Mr van Hoogstraten was held at his Courtlands Hotel in Hove, East Sussex, by officers from the Metropolitan Police's Serious Crime Group investigating the shooting of Mohammed Raja in July 1999.
Mr Raja died after being shot in the head and stomach at his home in Sutton, south London, by two heavily disguised men. A man from Brighton, David Croke, 58, was charged with murder in February and is due to stand trial later this year.
The dead man, formerly a notorious landlord in Brighton, had previous business dealings with Mr van Hoogstraten but was suing him over property ownership at the time of the shooting. Mr Raja had been convicted more than 100 times for breaching housing regulations and letting properties that were unfit for habitation. He was declared bankrupt in 1995.
In the immediate aftermath of the killing, Mr Raja's son, Amjad, said: "He was so humble and honest about his business and it really is beyond belief."
Mr van Hoogstraten, 56, was arrested yesterday afternoon and taken to a south London police station where he was being questioned.

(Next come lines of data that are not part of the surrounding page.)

Lemma encode_frames_length l xs :
  Forall location_ok l -> mmap encode_frame l = Ok xs ->
  zlen (concat xs) = frames_length l /\ is_bytes (concat xs) /\ 64 * zlen l <= frames_length l.
Proof.
  revert xs. induction l as [|e l IH]; intros xs Hl E; cbn [mmap] in E; inv_ok; subst xs.
  - split_and!; [done|constructor|done].
  - inversion Hl as [|? ? [[Hid _] Hpack Hmd _] Hl']; subst. destruct (IH _ Hl' Hok0) as (IH1 & IH2 & IH3).
    unfold encode_frame in Hok. inv_ok. subst a.
    pose proof Hmd as (_ & _ & Henc & _ & _ & Hph & _ & Hpv & _).
    pose proof (zlen_encode _ Henc Hph Hpv) as Hz. pose proof (is_bytes_encode _ Henc Hph Hpv).
    destruct Hid as [Hid1 Hid2], Hpack as [Hp1 Hp2]. pose proof (encoded_len_pos (fl_metadata e.2)).
    unfold frames_length in *. cbn [concat foldr]. fold (frames_length l) in *. unfold frame_length, u64_bytes, u32_bytes.
    rewrite !zlen_app, !zlen_le_bytes, zlen_cons, !Forall_app. split_and!; auto with bytedb; lia.
Qed.

Lemma encode_pages_length l xs :
  Forall entry_ok l -> mmap encode_page l = Ok xs -> zlen (concat xs) = 40 * zlen l /\ is_bytes (concat xs).
Proof.
  revert xs. induction l as [|e l IH]; intros xs Hl E; cbn [mmap] in E; inv_ok; subst xs.
  - split; [done|constructor].
  - inversion Hl as [|? ? (_ & [Hd1 Hd2] & _) Hl']; subst. destruct (IH _ Hl' Hok0) as (IH1 & IH2).
    unfold encode_page in Hok. inv_ok. subst a. cbn [concat]. unfold u32_bytes.
    rewrite !zlen_app, !zlen_le_bytes, zlen_cons, !Forall_app. split_and!; auto with bytedb; lia.
Qed.

Lemma concat_digests l : Forall digest_ok l -> zlen (concat l) = 32 * zlen l /\ is_bytes (concat l).
Proof.
  induction 1 as [|d l [Hd1 Hd2] Hl [IH1 IH2]]; [split; [done|constructor]|]. cbn [concat].
  rewrite zlen_app, zlen_cons, Forall_app. split_and!; (done || lia).
Qed.

Lemma fields_frames_list v : view_fields v -> Forall location_ok (sorted_list (vm_frames v)).
Proof. intros Hv. apply Forall_forall. intros [id l] Hin. apply (fields_frames v Hv). by apply sorted_list_elem. Qed.

Lemma fields_pages_list v : view_fields v -> Forall entry_ok (sorted_pages (vm_pages v)).
Proof. intros Hv. apply Forall_forall. intros [n p] Hin. apply (fields_pages v Hv). by apply sorted_pages_elem. Qed.

Lemma length_sorted_list {A} (m : gmap (list Z) A) : length (sorted_list m) = size m.
Proof. rewrite sorted_list_perm. apply length_map_to_list. Qed.

Lemma encode_raw_length v raw :
  view_fields v -> encode_raw v = Ok raw ->
  zlen raw = record_length v /\ is_bytes raw /\ zlen raw <= VIEW_LIMIT /\
  64 * Z.of_nat (size (vm_frames v)) <= zlen raw /\ 40 * Z.of_nat (size (vm_pages v)) <= zlen raw.
Proof.
  intros Hv E. unfold encode_raw in E. inv_ok. bools. subst raw.
  destruct (encode_frames_length _ _ (fields_frames_list v Hv) Hok) as (F1 & F2 & F3).
  destruct (encode_pages_length _ _ (fields_pages_list v Hv) Hok0) as (P1 & P2).
  destruct (concat_digests _ (fields_preferred v Hv)) as [D1 D2].
  destruct (fields_database v Hv) as [Hd1 Hd2], (fields_lineage v Hv) as [Hl1 Hl2], (fields_history v Hv) as [Hh1 Hh2],
    (seal_bytes_ok _ (fields_seal v Hv)) as [Hs1 Hs2], (content_root_ok v) as [Hc1 Hc2].
  unfold record_length, u32_bytes, u64_bytes in *. rewrite !zlen_app, !zlen_le_bytes in *.
  unfold zlen in F3, P1. rewrite length_sorted_list in F3. rewrite length_sorted_pages in P1.
  pose proof (frames_length_nonneg (sorted_list (vm_frames v))). unfold zlen in F1 at 1. unfold zlen in *.
  apply Z.ltb_ge in Hguard2. split; [lia|]. split; [|lia]. rewrite !Forall_app. split_and!; auto with bytedb.
Qed.

(** At most as many entries as there are page numbers. *)
Lemma page_map_bound {A} (m : gmap Z A) n :
  0 <= n -> (forall k v, m !! k = Some v -> 1 <= k <= n) -> Z.of_nat (size m) <= n.
Proof.
  intros Hn Hk. rewrite <- size_dom.
  assert (dom m ⊆ (list_to_set (seqZ 1 n) : gset Z)) as Hs.
  { intros k [v Hv]%elem_of_dom. apply elem_of_list_to_set, elem_of_seqZ. apply Hk in Hv. lia. }
  apply subseteq_size in Hs. rewrite size_list_to_set, length_seqZ in Hs by apply NoDup_seqZ. lia.
Qed.

Lemma shape_slot v n p :
  view_fields v -> view_shape v -> vm_pages v !! n = Some p ->
  exists l, vm_frames v !! sp_frame p = Some l /\ sp_slot p < fs_pages (fm_shape (fl_metadata l)).
Proof.
  intros Hf Hs Hp. destruct (shape_pages v Hs n p Hp) as (l & ver & Hl & Hver & _). exists l. split; [done|].
  destruct (location_metadata _ (fields_frames v Hf _ l Hl)) as (_ & _ & _ & _ & _ & _ & Hn & _). cbn in *.
  apply lookup_lt_Some in Hver. destruct (fields_pages v Hf n p Hp) as (_ & _ & Hu). cbn in Hu.
  unfold is_u32, zlen in *. lia.
Qed.

Lemma reads_view {W} {WI : Wire W} {WV : WireView W} {WL : WireLaws W} v raw :
  view_fields v -> view_shape v -> encode_raw v = Ok raw ->
  reads (view_body (zlen raw)) raw (v, content_root v).
Proof.
  intros Hf Hs E. destruct (encode_raw_length v raw Hf E) as (_ & _ & _ & Hframes & Hpages).
  set (len := zlen raw) in *. clearbody len.
  unfold encode_raw in E. inv_ok. bools. subst raw. rewrite <- !(assoc_L (++)).
  pose proof Hf as [Hdb Hlin Hsz Htx Hhist Hseal _ _ Hpref]. pose proof Hs as [[Hnd H4] Hfit Hframe _ _].
  pose proof Hsz as (Hps & Hb & Hbytes & Hlim). pose proof (page_size_ok_bounds _ Hps).
  unfold txid_ok, U64_MAX in Htx. pose proof (zlen_nonneg (vm_preferred v)).
  unfold U32_MAX in *. unfold view_body.
  eapply reads_bind; [by apply reads_digest|].
  eapply reads_bind; [by apply reads_digest|].
  eapply reads_bind; [apply reads_u32; unfold is_u32; lia|].
  eapply reads_lift; [by apply PageSize_new_fwd|].
  eapply reads_bind; [apply reads_u64; unfold is_u64; nia|].
  eapply reads_lift; [apply value_Ok, LogicalBytes_new_spec; [done|done|split; [done|destruct (vm_size v); exact Hsz]]|].
  eapply reads_bind; [apply reads_u64; unfold is_u64; lia|].
  eapply reads_lift; [apply value_Ok, TransactionId_new_spec; [unfold U64_MAX; lia|split; [done|unfold txid_ok, U64_MAX; lia]]|].
  eapply reads_bind; [by apply reads_digest|].
  eapply reads_bind; [by apply reads_digest, seal_bytes_ok|].
  eapply reads_bind; [apply reads_digest, content_root_ok|].
  eapply reads_bind; [apply reads_u32; unfold is_u32; lia|].
  apply reads_guard; [by apply Z.ltb_ge|].
  eapply reads_bind.
  { unfold zlen. rewrite Nat2Z.id. by apply (reads_preferred _ []). }
  eapply reads_bind; [apply reads_u32; unfold is_u32; lia|].
  apply reads_guard; [apply Z.ltb_ge, Z.div_le_lower_bound; lia|].
  eapply reads_bind.
  { rewrite Nat2Z.id, <- length_sorted_list. apply reads_frames; [|apply sorted_list_NoDup|done|done].
    apply Forall_forall. intros [id l] Hin. apply sorted_list_elem in Hin.
    split; [by apply (fields_frames v Hf)|]. by destruct (Hframe _ _ Hin) as (_ & ? & _). }
  rewrite (foldl_insert_all _ (vm_frames v)) by apply sorted_list_perm.
  assert (Z.of_nat (size (vm_pages v)) <= lb_pages (vm_size v)).
  { apply page_map_bound; [unfold lb_pages; apply Z.div_pos; lia|]. intros k p Hk.
    destruct (Hfit _ _ Hk) as (_ & _ & _ & _ & _ & _ & Hle). destruct (fields_pages v Hf _ _ Hk) as ((? & ?) & _).
    cbn in *. lia. }
  eapply reads_bind; [apply reads_u32; unfold is_u32; lia|].
  apply reads_guard.
  { apply orb_false_intro; [apply Z.ltb_ge; by destruct (vm_size v)|apply Z.ltb_ge, Z.div_le_lower_bound; lia]. }
  eapply reads_bind_end.
  { rewrite Nat2Z.id, <- length_sorted_pages. apply reads_page_map; [|apply sorted_pages_NoDup|done|done].
    apply Forall_forall. intros [n p] Hin. apply sorted_pages_elem in Hin.
    split; [by apply (fields_pages v Hf)|]. by eapply shape_slot. }
  rewrite (foldl_insert_all _ (vm_pages v)) by apply sorted_pages_perm. rewrite seal_bytes_inv by done.
  destruct v as [? ? [] ? ? ? ? ? ?]. apply reads_ret.
Qed.

(** ** Whatever is decoded is well formed *)

Section Parsing.
Context {W : Type} {WI : Wire W} {WV : WireView W} {WL : WireLaws W}.

Lemma parses_preferred n acc :
  parses (decode_preferred n acc) (fun l x => exists l', l = acc ++ l' /\ Forall digest_ok l').
Proof.
  revert acc. induction n as [|n IH]; intros acc; cbn [decode_preferred].
  - apply parses_end. exists []. by rewrite app_nil_r.
  - eapply parses_step; [apply parses_digest|]. intros d x (Hd & ->).
    apply parses_guard_step. intros _. eapply parses_weaken; [apply IH|].
    intros l y (l' & -> & Hl). exists (d :: l'). rewrite <- (assoc_L (++)). split; [done|by constructor].
Qed.

Lemma parses_frame ps : parses (decode_frame ps) (fun e x => location_ok e).
Proof.
  unfold decode_frame.
  eapply parses_step; [apply parses_digest|]. intros id x (Hid & ->).
  eapply parses_step; [apply parses_digest|]. intros pack x (Hpack & ->).
  eapply parses_step; [apply parses_u64|]. intros offset x (Ho & ->).
  eapply parses_step; [apply parses_u32|]. intros length x (Hl & ->).
  apply parses_guard_step. intros _. unfold is_u32, is_u64 in *.
  eapply parses_step; [apply parses_take; lia|]. intros encoded x (-> & Hz & Hb).
  apply parses_lift_step. intros m Hm.
  apply frame_metadata_canonical_lemma in Hm as (Hmok & Hmid & _); [|done|unfold U64_MAX; lia].
  apply parses_lift_step. intros stored [-> Hs]%value_Ok%StoredRange_new_spec.
  pose proof Hmok as (_ & _ & _ & Hpb & _).
  apply parses_lift_step. intros payload Hp. unfold PackRange_stored in Hp.
  apply value_Ok, PackRange_new_spec in Hp as (-> & _ & He); cbn in *; [|lia].
  apply parses_end. split; cbn; try done. split_and!; (done || lia).
Qed.

Lemma parses_frames n ps frames :
  parses (decode_frames n ps frames)
    (fun m x => forall id l, m !! id = Some l -> frames !! id = Some l \/ location_ok (id, l)).
Proof.
  revert frames. induction n as [|n IH]; intros frames; cbn [decode_frames].
  - apply parses_end. auto.
  - eapply parses_step; [apply parses_frame|]. intros [id l] x He.
    apply parses_guard_step. intros _. eapply parses_weaken; [apply IH|].
    intros m y Hm id' l' [Hl|Hl]%Hm; [|by right]. cbn in Hl.
    destruct (decide (id = id')) as [->|Hne].
    + rewrite lookup_insert_eq in Hl. injection Hl as <-. by right.
    + rewrite lookup_insert_ne in Hl by done. by left.
Qed.

Lemma parses_page_map n frames pages :
  parses (decode_page_map n frames pages)
    (fun m x => forall k p, m !! k = Some p -> pages !! k = Some p \/ entry_ok (k, p)).
Proof.
  revert pages. induction n as [|n IH]; intros pages; cbn [decode_page_map].
  - apply parses_end. auto.
  - eapply parses_step; [apply parses_u32|]. intros number x (Hn & ->).
    apply parses_lift_step. intros page Hp%value_Ok.
    apply PageNumber_new_spec in Hp as [-> Hpn]; [|unfold is_u32, U32_MAX in *; lia].
    eapply parses_step; [apply parses_digest|]. intros frame x (Hd & ->).
    apply parses_lift_step. intros location _.
    eapply parses_step; [apply parses_u32|]. intros index x (Hi & ->).
    apply parses_lift_step. intros slot Hs%value_Ok. unfold FrameShape_slot in Hs.
    destruct (_ <? _); [|done]. injection Hs as <-.
    apply parses_guard_step. intros _. eapply parses_weaken; [apply IH|].
    intros m y Hm k p [Hl|Hl]%Hm; [|by right].
    destruct (decide (number = k)) as [->|Hne].
    + rewrite lookup_insert_eq in Hl. injection Hl as <-. by right.
    + rewrite lookup_insert_ne in Hl by done. by left.
Qed.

Mr van Hoogstraten, the son of a shipping agent, is worth an estimated £200m. He joined the navy at 16 and launched his business career with savings and the sale of his stamp collection. He ploughed his money into cheap property. He became rich on global mining interests and property with homes in Britain, America, France, the West Indies and Zimbabwe. His four main properties in Zimbabwe have been invaded by squatters focusing on white-owned farm holdings.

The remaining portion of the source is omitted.